- _Your task_
Lines in the entries below where the word "Hone" shows up should each be copied.

- _Collected data_
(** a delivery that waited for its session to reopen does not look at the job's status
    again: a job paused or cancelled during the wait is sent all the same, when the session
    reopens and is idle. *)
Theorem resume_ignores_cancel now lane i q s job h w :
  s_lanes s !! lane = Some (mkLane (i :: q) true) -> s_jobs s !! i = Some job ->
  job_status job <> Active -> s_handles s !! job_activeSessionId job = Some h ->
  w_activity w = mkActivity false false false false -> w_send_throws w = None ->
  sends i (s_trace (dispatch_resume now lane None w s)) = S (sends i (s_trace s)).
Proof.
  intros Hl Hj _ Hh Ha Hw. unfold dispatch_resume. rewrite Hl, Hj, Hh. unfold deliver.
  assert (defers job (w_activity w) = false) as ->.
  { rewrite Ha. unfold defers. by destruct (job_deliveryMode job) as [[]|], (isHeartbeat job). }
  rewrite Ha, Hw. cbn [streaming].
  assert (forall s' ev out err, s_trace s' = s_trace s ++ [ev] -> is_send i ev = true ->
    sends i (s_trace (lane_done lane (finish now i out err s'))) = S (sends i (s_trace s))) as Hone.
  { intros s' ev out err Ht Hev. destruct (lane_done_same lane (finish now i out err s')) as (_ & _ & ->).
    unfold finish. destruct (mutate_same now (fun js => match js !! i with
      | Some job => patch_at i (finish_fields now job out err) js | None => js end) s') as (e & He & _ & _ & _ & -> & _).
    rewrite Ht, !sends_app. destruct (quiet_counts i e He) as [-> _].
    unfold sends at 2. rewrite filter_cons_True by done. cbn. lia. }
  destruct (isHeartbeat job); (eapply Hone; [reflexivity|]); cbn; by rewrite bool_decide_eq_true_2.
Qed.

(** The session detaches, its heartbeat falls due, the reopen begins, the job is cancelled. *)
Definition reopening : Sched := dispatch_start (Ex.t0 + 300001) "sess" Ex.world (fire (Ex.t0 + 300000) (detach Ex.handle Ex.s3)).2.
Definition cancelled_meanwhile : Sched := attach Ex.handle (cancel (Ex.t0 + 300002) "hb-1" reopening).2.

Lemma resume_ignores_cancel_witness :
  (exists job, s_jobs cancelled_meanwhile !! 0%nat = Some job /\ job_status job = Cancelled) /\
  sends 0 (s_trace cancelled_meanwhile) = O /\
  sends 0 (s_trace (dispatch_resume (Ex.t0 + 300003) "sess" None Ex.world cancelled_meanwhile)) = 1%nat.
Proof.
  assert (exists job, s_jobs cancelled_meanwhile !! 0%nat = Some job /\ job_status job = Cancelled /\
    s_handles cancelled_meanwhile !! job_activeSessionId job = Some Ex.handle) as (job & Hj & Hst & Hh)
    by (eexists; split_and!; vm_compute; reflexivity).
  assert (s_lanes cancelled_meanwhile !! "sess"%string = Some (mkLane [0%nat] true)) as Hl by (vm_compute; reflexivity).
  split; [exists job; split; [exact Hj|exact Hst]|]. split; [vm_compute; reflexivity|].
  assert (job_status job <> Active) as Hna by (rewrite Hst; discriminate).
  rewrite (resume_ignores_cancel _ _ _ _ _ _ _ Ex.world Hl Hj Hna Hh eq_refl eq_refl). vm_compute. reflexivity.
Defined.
...
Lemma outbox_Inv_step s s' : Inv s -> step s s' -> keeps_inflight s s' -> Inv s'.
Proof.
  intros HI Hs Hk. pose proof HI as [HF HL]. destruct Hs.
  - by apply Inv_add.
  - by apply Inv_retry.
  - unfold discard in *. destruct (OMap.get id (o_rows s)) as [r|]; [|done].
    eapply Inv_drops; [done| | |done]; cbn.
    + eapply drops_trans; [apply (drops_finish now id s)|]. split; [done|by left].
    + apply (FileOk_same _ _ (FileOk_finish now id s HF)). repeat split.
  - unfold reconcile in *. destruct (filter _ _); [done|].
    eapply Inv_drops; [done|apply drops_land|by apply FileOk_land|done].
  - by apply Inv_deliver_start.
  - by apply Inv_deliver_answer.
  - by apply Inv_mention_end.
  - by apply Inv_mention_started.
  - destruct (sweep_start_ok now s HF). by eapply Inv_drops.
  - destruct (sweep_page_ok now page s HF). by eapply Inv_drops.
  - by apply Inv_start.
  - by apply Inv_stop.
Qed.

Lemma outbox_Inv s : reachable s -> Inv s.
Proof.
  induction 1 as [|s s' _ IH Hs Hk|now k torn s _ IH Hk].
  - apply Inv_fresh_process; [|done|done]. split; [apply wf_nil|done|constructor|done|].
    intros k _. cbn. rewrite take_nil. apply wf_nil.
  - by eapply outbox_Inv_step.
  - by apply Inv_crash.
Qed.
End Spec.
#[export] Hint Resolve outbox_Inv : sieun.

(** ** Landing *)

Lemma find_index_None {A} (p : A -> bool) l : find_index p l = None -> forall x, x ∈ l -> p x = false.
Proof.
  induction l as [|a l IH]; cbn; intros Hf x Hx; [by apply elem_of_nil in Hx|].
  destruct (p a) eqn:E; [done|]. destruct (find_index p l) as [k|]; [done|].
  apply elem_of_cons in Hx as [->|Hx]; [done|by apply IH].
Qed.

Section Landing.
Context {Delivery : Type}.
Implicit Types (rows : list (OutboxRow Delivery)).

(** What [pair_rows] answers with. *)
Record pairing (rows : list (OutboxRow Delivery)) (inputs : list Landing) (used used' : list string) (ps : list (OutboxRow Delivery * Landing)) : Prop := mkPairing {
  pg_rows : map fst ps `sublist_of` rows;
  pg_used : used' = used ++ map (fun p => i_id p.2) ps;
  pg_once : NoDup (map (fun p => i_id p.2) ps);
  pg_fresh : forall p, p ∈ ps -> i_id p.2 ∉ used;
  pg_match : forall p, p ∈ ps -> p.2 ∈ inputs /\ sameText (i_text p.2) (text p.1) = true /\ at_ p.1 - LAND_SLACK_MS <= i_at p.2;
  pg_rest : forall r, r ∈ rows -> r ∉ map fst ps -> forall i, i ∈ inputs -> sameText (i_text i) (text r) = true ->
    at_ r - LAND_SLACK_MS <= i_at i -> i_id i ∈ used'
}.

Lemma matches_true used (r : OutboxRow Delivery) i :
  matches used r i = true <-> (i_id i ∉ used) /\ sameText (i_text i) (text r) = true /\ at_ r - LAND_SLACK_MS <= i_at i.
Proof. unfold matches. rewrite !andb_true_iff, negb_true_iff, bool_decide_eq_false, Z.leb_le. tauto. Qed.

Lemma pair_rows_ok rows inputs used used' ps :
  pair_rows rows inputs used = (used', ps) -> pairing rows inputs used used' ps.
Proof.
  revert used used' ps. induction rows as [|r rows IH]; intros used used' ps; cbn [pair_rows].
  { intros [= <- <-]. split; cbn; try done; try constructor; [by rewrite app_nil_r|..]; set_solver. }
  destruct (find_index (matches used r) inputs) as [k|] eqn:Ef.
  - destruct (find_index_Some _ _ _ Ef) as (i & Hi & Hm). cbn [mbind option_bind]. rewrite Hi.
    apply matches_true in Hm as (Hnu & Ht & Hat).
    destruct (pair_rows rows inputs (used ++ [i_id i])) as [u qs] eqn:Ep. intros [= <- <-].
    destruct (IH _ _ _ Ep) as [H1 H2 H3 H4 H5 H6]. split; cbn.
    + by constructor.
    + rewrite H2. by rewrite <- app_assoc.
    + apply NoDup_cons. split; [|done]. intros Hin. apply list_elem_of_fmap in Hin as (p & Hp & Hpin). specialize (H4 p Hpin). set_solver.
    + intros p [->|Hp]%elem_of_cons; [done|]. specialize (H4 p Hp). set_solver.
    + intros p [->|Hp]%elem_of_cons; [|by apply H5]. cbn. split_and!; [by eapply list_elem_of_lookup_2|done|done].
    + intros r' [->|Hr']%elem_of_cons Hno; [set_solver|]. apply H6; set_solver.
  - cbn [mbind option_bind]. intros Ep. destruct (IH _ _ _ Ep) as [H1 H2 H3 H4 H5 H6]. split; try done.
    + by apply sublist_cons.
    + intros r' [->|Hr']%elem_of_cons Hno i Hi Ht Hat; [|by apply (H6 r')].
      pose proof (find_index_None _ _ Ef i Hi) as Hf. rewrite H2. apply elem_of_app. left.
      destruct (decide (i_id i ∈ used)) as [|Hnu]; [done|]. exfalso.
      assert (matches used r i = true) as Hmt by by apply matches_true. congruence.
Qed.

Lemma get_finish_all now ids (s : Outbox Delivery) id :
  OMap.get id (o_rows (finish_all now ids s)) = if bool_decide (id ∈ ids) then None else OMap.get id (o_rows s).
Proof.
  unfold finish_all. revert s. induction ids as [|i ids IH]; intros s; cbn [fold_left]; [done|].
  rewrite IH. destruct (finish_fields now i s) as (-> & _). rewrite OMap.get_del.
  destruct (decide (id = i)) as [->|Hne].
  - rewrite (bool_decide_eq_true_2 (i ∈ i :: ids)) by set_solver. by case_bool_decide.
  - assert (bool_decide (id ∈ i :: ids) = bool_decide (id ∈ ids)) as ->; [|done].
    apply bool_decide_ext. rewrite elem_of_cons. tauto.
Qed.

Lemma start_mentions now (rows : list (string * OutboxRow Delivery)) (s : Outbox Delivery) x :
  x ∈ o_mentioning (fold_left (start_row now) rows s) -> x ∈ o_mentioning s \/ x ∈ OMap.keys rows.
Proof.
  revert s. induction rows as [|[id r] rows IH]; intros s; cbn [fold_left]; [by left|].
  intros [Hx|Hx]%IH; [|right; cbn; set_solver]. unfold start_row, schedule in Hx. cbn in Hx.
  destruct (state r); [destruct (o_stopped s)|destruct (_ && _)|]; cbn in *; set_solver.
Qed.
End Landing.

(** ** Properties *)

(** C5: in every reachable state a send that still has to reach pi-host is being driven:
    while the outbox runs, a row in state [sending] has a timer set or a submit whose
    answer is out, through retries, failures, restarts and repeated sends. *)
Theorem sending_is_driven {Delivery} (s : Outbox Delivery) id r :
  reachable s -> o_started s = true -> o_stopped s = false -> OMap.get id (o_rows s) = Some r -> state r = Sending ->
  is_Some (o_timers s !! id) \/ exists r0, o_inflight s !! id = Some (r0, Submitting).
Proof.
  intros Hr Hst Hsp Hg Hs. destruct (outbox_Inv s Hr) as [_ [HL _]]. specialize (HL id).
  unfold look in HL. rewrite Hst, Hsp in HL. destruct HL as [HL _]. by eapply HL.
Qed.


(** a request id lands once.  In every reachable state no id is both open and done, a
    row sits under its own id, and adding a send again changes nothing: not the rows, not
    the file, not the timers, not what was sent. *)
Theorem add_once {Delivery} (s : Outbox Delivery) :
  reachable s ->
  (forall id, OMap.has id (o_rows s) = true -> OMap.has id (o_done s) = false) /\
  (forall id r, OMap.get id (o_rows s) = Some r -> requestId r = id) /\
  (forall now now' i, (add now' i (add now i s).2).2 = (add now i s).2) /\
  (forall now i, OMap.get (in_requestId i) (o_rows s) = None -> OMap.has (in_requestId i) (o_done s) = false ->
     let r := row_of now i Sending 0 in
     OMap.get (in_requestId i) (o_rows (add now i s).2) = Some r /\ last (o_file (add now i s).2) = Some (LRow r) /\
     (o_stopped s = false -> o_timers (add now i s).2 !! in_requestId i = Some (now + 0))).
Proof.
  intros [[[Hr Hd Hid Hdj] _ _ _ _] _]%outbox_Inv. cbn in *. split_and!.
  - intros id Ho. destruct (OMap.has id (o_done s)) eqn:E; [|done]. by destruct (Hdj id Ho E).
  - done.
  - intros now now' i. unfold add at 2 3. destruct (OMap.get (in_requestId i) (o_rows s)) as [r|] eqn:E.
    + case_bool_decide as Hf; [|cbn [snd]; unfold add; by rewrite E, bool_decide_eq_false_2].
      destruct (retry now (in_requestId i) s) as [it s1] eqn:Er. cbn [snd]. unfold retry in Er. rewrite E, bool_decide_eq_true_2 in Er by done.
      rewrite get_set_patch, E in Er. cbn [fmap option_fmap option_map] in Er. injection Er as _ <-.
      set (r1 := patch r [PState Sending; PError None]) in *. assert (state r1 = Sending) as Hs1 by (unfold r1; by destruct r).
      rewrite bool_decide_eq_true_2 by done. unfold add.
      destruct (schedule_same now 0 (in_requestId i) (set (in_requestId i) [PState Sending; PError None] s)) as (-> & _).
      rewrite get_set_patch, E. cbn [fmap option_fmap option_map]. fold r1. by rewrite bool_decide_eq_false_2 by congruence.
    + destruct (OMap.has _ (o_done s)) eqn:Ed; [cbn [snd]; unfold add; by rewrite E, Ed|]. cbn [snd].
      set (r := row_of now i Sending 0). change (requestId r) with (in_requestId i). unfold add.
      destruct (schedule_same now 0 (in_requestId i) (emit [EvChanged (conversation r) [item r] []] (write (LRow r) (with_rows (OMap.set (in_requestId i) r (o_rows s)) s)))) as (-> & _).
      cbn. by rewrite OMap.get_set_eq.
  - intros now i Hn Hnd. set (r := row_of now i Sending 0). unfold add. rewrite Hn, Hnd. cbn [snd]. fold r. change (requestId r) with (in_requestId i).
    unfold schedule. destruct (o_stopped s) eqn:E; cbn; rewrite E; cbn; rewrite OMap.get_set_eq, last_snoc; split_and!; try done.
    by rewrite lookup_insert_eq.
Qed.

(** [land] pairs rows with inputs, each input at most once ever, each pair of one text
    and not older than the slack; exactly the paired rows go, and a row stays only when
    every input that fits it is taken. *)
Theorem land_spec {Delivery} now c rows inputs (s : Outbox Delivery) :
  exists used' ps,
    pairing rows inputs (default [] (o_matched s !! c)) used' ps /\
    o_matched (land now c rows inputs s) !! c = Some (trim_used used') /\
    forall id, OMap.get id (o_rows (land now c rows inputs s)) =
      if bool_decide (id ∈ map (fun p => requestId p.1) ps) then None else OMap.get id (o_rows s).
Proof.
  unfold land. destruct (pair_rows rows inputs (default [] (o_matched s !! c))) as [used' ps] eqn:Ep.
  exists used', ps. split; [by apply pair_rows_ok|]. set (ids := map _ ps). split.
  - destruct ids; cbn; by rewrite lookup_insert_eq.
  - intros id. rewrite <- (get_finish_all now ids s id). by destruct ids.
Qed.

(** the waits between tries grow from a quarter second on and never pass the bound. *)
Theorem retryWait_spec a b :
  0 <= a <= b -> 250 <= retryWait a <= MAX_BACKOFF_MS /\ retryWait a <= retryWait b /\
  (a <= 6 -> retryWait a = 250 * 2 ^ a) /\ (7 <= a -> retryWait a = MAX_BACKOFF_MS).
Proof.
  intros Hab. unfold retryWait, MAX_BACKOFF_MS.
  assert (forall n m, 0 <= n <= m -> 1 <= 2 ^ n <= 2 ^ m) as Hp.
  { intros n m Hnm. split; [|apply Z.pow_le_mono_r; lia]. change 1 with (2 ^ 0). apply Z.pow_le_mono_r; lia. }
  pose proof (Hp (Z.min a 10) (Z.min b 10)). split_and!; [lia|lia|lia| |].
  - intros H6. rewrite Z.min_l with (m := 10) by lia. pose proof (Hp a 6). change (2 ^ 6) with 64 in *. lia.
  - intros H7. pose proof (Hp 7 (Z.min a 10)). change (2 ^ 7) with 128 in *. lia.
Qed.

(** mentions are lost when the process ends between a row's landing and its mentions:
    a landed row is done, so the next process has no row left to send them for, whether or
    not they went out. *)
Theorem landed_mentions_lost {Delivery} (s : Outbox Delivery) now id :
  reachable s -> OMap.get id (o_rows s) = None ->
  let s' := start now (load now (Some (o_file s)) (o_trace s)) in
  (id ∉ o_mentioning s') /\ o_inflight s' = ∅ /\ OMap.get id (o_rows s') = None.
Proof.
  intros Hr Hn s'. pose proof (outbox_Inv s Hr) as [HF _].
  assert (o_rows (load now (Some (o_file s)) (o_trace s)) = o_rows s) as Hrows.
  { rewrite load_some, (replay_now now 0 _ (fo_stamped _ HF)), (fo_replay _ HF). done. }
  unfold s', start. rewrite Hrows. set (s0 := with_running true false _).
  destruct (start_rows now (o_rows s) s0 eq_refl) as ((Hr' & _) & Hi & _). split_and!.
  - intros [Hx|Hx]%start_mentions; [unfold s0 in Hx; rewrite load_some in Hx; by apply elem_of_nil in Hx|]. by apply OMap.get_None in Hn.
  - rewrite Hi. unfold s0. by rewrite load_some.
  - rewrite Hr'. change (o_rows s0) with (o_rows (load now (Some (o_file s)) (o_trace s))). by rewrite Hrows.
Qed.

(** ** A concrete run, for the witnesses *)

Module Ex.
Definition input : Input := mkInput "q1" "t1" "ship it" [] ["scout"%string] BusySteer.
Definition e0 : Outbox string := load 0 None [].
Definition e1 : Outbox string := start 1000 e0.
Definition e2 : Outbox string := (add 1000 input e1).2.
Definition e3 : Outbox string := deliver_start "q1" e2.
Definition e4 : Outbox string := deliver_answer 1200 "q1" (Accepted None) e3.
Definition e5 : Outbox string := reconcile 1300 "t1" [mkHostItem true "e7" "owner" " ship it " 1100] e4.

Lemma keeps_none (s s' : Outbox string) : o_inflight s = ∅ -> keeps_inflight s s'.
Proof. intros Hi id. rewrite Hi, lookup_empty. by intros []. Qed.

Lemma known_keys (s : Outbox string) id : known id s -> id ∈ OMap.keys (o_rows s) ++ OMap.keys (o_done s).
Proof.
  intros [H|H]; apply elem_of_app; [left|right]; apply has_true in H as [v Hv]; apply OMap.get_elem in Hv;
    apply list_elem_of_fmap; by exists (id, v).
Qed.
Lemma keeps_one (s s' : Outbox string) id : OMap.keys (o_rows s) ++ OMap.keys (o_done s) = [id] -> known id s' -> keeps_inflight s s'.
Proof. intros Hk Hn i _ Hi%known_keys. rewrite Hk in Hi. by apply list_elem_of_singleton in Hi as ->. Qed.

- _Answer to the problem_
    sends i (s_trace (lane_done lane (finish now i out err s'))) = S (sends i (s_trace s))) as Hone.
  destruct (isHeartbeat job); (eapply Hone; [reflexivity|]); cbn; by rewrite bool_decide_eq_true_2.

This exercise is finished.